Warty polished into Hoary

Ubuntu's Hoary Hedgehog distro adds polish to Warty Warthog

    Ubuntu Linux

    Ubuntu, www.ubuntu.com

    Rating: 8.5/10

    Easy to install and to keep updated, Ubuntu Linux 5.04 is highly usable by default for seasoned users and beginners alike.

The first version of Ubuntu Linux wasn't perhaps your typical Penguin distribution — with everything plus the kitchen sink thrown in — but it was nicely put together and "just worked" without any fuss. It was a good starting point for those wishing to explore Linux, both as a desktop and a lightweight server.

The new Ubuntu, 5.04 or "Hoary Hedgehog", is even better than its predecessor, with updated software packages and further polish added to the integration. Isle of Man-headquartered Canonical is responsible for this Debian-based Linux distribution, together with contributors around the world. Canonical's general philosophy that underpins Ubuntu aims to produce free software that's usable for people in their own language, despite disabilities. I wasn't really able to test the latter on "Hoary Hedgehog" but certainly, the language and locale support is impressive with support for numerous Rosetta translations (ONLINE://https://launchpad.ubuntu.com/rosetta) of the applications offered with the distro.

I used the Intel 32-bit image for review but Ubuntu also has a version for AMD and Intel 64-bit systems as well as one for PowerPC boxes. There are also "Live CDs", or bootable discs, that start up Ubuntu without touching the hard disk — handy for demos or trying out the OS. All the images can be downloaded from www.ubuntu.com and, uniquely, ordered for free online [ONLINE: http://shipit.ubuntulinux.org/] including a complete DVD with all packages on it.

Sometime soon, Linux reviews won't need to mention the installation. With Ubuntu, there's not much say about the setup, despite the text installer. The defaults are sensible and will get you up and running fast, but can also easily be overridden in case you need to tweak any installation options — like the disk partitioning and the file system choices (including Reiser3, XFS and JFS) to use on the drive.

My test system was an Insite AMD Athlon 64 box, with 1GB RAM and an 80GB hard drive. It's fairly new kit, but Ubuntu detected the hardware in it with no difficulty. I had to install the Nvidia binary driver for the graphics card separately due to licensing restrictions, but that was really the only slightly tricky part, involving some hand-editing of configuration files.

Once installed, I was curious to test one of the new features in Hoary — the faster boot time, due to read-ahead of disk content prior to use and other tweaks to the system. It does work: on the Insite test system, Windows XP Pro still out-boots Ubuntu, but not by much. Ubuntu is by far the fastest-booting Linux distro I've tried. This and the support for suspend-to-RAM and disk makes Ubuntu a good candidate for laptop use, especially since Intel and AMD processor frequency scaling is now included. As the notebook-oriented features don't work on every portable, I would recommend trying with a Live CD before committing Ubuntu to the hard disk, however.

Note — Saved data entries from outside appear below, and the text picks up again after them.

(** One session on two applications gets one worktree path. *)
Example two_applications_share_a_path :
  (worktree_path <$> registry s3 !! 0%nat) = (worktree_path <$> registry s3 !! 2%nat) ∧
  (ws_application_id <$> registry s3 !! 0%nat) ≠ (ws_application_id <$> registry s3 !! 2%nat).
Proof. split; [reflexivity|done]. Qed.

Definition fresh_preview : WebPreview :=
  WebPreview_new (mkId (uuid 8)) (entry 0) PaShareableLink (Some 100).
Definition live_preview : WebPreview :=
  (done_or (fresh_preview, Ok tt) (preview_record_health HsHealthy fresh_preview)).1.
Lemma preview_url_gate_witness :
  rtc preview_step fresh_preview live_preview ∧
  is_live live_preview 7 = true ∧ is_Some (temporary_url live_preview).
Proof.
  assert (rtc preview_step fresh_preview live_preview) as Hr.
  { apply rtc_once. exists (PvHealth HsHealthy), (Ok tt). reflexivity. }
  split; [exact Hr|]. split; [reflexivity|].
  destruct (preview_url_gate (mkId (uuid 8)) (entry 0) PaShareableLink (Some 100) live_preview Hr)
    as (_ & _ & Hl).
  apply (Hl 7). reflexivity.
Defined.
End WorkspaceExamples.
(** A connected plugin is refused exactly when its manifest is not
    compatible, with a structured reason and no handshake; otherwise it has the
    handshake both sides agreed on.  Only a compatible plugin is ever active, a
    refused one stays refused, and a plugin that is not active never becomes
    active again, whatever calls, cancellations and failures happen. *)
Theorem plugin_lifecycle m p p' :
  rtc process_step (connect m) p → rtc process_step p p' →
  process_inv m p ∧ (pp_state p = PlActive → compatible m) ∧
  (pp_state p = PlRefused → pp_state p' = PlRefused) ∧
  (pp_state p ≠ PlActive → pp_state p' ≠ PlActive).
Proof.
  assert (∀ q q', process_inv m q → rtc process_step q q' → process_inv m q') as Hinv.
  { intros q q' Hq Hr. revert Hq. induction Hr; eauto using process_step_inv. }
  intros Hp%Hinv Hp'; [|apply connect_inv]. pose proof (Hinv _ _ Hp Hp') as Hp1.
  destruct Hp as [Hm Hp], Hp1 as [_ Hp1]. split; [done|]. split_and!.
  - intros Ha. destruct Hp as [(? & _)|(_ & Hs & _)]; [done|congruence].
  - intros Hs. destruct Hp as [(_ & ? & _)|(Hc & _)]; [done|]. by destruct Hp1 as [(? & _)|(_ & ? & _)].
  - clear -Hp'. induction Hp'; eauto using not_active_step.
Qed.

(** Exactly one of result and error. *)
Definition response_wf (r : RpcResponse) : Prop :=
  is_Some (rs_result r) ↔ rs_error r = None.

Lemma err_wf id e : response_wf (RpcResponse_err id e).
Proof. split; [by intros [? ?]|done]. Qed.
Lemma ok_wf id v : response_wf (RpcResponse_ok id v).
Proof. split; [done|by eexists]. Qed.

Another necessary feature for any Linux distribution, updating of software, is handled with Debian's apt program, or the Synaptic front-end for apt and related utilities. Here, I missed the ability to pick up security updates during installation, and felt perhaps that the separation of supported and un-supported ("Universe") packages could be a bit tricky for newbies to work out.

Ubuntu's graphical interface is based on the Gnome 2.10 environment, and has, as far as I can tell, not changed at all from version 4.10. I'm not a huge fan of Gnome, or Ubuntu's brown-hued artwork for that matter, but it's certainly usable. For KDE fans, there is now a Kubuntu version which sports version 3.4 of the competing open-source desktop.

On the balance of things, Ubuntu has succeeded in creating a polished, stable open-source desktop that's a pleasure to set up and use, even for beginners. With a raft of software behind it — the Debian project counts some 16,000 different packages — it's a good first step into the world of open-source software.